Suara.com - Calon Gubernur dan Calon Wakil Gubernur DKI Jakarta nomor urut dua, Basuki Tjahaja Purnama-Djarot Saiful Hidayat, mempertanyakan program “Rumah untuk Rakyat” yang dikampanyekan pasangan cagub dan cawagub nomor urut tiga, Anies Baswedan-Sandiaga Uno.
Pertanyaan tersebut dilontarkan Djarot dalam acara debat kandidat Pilkada DKI Jakarta 2017, di Hotel Bidakara, Jakarta Selatan, Jumat (10/2/2017).

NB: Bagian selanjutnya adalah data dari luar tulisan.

(** A call that only reads leaves the slots alone. *)
Lemma exec_reads {A} (p : prog slot_loc A) m a m' :
  emits (fun e => match e with ELoad _ _ => True | _ => False end) p -> exec p m [] = Some (a, m') -> m' = m.
Proof.
  revert m. induction p as [x|l k IH|l v k IH|l v k IH|l o n k IH|k IH]; cbn; intros m He E; [congruence| |tauto| | |done].
  - by eapply IH; [apply He|].
  - by destruct (He 0).
  - destruct He as [_ He]. by destruct (He 0).
Qed.

Lemma call_slot_reads {A} id (p : prog slot_loc (outcome SlotError A)) s r s' :
  emits (fun e => match e with ELoad _ _ => True | _ => False end) p -> call_slot id p s = (r, s') ->
  same_cpus s s' /\ bs_mm s' = bs_mm s /\ bs_host s' = bs_host s /\ bs_mem s' = bs_mem s.
Proof.
  intros He. unfold call_slot. destruct (exec p _ _) as [[r1 m]|] eqn:E; intros [= <- <-]; [|by split_and!; [split|..]].
  apply exec_reads in E as ->; [|done]. split_and!; [|done..]. split; [|done..]. cbn. intros i. by destruct (Nat.eqb_spec i id) as [->|].
Qed.

Lemma idle_same {E} s r s' : idle s = (r, s') ->
  same_cpus s s' /\ bs_mm s' = bs_mm s /\ bs_host s' = bs_host s /\ bs_mem s' = bs_mem s /\ (r = Ok tt \/ r = Panic (E:=E)).
Proof.
  unfold assert_idle. destruct (call_slot _ _ s) as [r1 s1] eqn:Ec. apply call_slot_reads in Ec as (Hs & Hm & Hh & Hmem).
  - destruct r1; intros [= <- <-]; split_and!; auto.
  - unfold assert_boot_cpu_idle. emits_go; done.
Qed.

Lemma prepare_slot_ready id affinity st s s' :
  bs_slots s id (Mail Ready) = 0 -> prepare_slot id affinity st s = (Ok tt, s') ->
  (id < MAX_CPUS)%nat /\ slot_ready (bs_slots s' id) id affinity st /\
  (forall i, i <> id -> bs_slots s' i = bs_slots s i) /\
  bs_mm s' = bs_mm s /\ bs_host s' = bs_host s /\ bs_mem s' = bs_mem s /\ bs_topology s' = bs_topology s /\ bs_contract s' = bs_contract s.
Proof.
  intros Hr. unfold prepare_slot. destruct (MAX_CPUS <=? id)%nat; [done|]. unfold call_slot.
  destruct (exec _ _ _) as [[r m]|] eqn:E; [|done]. intros [= -> <-]. apply prepare_ready in E as [Hid Hm]; [|done].
  cbn. rewrite Nat.eqb_refl. split_and!; try done. intros i Hi. by rewrite (proj2 (Nat.eqb_neq _ _) Hi).
Qed.

(** ** Discovery *)

Lemma discover_prepared fdt register s s' :
  bs_topology s = None -> bs_contract s = None -> bs_slots s 0%nat (Mail Ready) = 0 ->
  discover image boot_stack_top par fdt register s = (Ok tt, s') ->
  exists value t k boot st, register = Some value /\ discover_cpu_topology fdt value = Ok t /\ discover_startup_memory fdt t = Ok k /\
    verify_release_cells k (read_release_cell par (bs_mem s)) = Ok () /\
    bs_topology s' = Some t /\ bs_contract s' = Some k /\ boot ∈ cpus t /\ cpu_enabled boot = true /\ cpu_logical_id boot = Some 0%nat /\
    boot_stack (E:=SlotError) image = Ok st /\ slot_ready (bs_slots s' 0%nat) 0 (cpu_affinity boot) st /\
    forall id, id <> 0%nat -> bs_slots s' id = bs_slots s id.
Proof.
  intros Ht Hc Hr. unfold discover. intros (value & s1 & E1 & H)%sbind_Ok. destruct register as [v|]; [|done]. injection E1 as <- <-.
  apply sbind_Ok in H as (t & s1 & E1 & H). injection E1 as E1 <-.
  destruct (discover_cpu_topology fdt v) as [t'| |] eqn:Et; cbn in E1; [|done..]. injection E1 as <-.
  apply sbind_Ok in H as (k & s1 & E1 & H). injection E1 as E1 <-.
  destruct (discover_startup_memory fdt t') as [k'| |] eqn:Ek; cbn in E1; [|done..]. injection E1 as <-.
  apply sbind_Ok in H as ([] & s1 & E1 & H). injection E1 as E1 <-.
  destruct (verify_release_cells k' _) as [[]| |] eqn:Ev; cbn in E1; [|done..].
  apply sbind_Ok in H as ([] & s2 & E2 & H). unfold replacing in E2.
  destruct (prepare_boot_cpu image boot_stack_top t' s) as [r2 s2'] eqn:Eb. injection E2 as E2 <-.
  destruct r2 as [[]| |]; cbn in E2; [|done..]. unfold supdate in H. injection H as <-.
  unfold prepare_boot_cpu in Eb. destruct (bs_boot_claimed s); [done|].
  apply sbind_Ok in Eb as (st & s3 & E3 & H). injection E3 as E3 <-. destruct (negb _); [done|].
  apply sbind_Ok in H as (boot & s3 & E4 & H). injection E4 as E4 <-.
  destruct (List.find _ _) as [c|] eqn:Ef; cbn in E4; [|done]. injection E4 as ->.
  apply find_some in Ef as [Hin Hb]. apply andb_true_iff in Hb as [He Hi%bool_decide_eq_true].
  apply prepare_slot_ready in H as (_ & Hready & Hother & Hmm & Hh & Hmem & Htop & Hcon); [|done]. cbn in *.
  exists v, t', k', boot, st. rewrite Htop, Hcon, Ht, Hc. split_and!; try done. by apply list_elem_of_In.
Qed.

“Untuk Anies-Sandi, kami mau mengingatkan bahwa dalam pilkada, jangan mengobral janji tapi tak bisa direalisasikan. Misalnya, program ‘Rumah untuk Rakyat’, yakni warga bisa membeli rumah tanpa uang muka selama 30 tahun. Saya mau tanya, di mana rumahnya, di mana lokasinya, siapa yang bakal mendapatkan, apa sesuai peraturan Kementerian Perumahan Rakyat?” tanya Djarot.
Namun sayang, ketika Anies menjawab pertanyaan tersebut, sistem pengeras suara yang ia pakai padam. Alhasil, jawaban Anies terhadap pertanyaan Djarot yang menohok tersebut tak terdengar.
Ketika moderator meminta kubu nomor urut dua menanggapi jawaban Anies, barulah sistem pengeras suara acara debat tersebut kembali aktif.
“Sebetulnya, kenapa Pak Djarot bertanya tentang perumahan adalah, kami ingin meningkatkan kualitas hidup warga, salah satunya perumahan. Seandainya bangun rumah susun, itu kira-kira membutuhkan dana Rp 300 juta,” terang Ahok.
“Tanpa uang muka (down payment; DP) saja, setiap warga harus mengeluarkan Rp 833 ribu per bulan selama 30 tahun. Ini menjadi masalah bagi warga yang berpenghasilan Rp 3 juta ke bawah per bulan. Karenanya kami membuat kebijakan warga di rumah susun hanya perlu bayar Rp 5 ribu per hari untuk biaya gotong royong.” terangnya.
Penjelasan Ahok mengenai ketidakmungkinan realisasi program “Rumah untuk Rakyat” tersebut, dibantah oleh Sandiaga Uno.
“Tugas pemimpin itu adalah mencari solusi. Program pembelian rumah tanpa DP itu bisa direalisasikan. Itu seperti yang dilakukan Singapura. Kami akan kombinasikan kebijakan perbankan dengan pinjaman jangka panjang, sehingga DP bisa dibuat rendah,” jawabnya.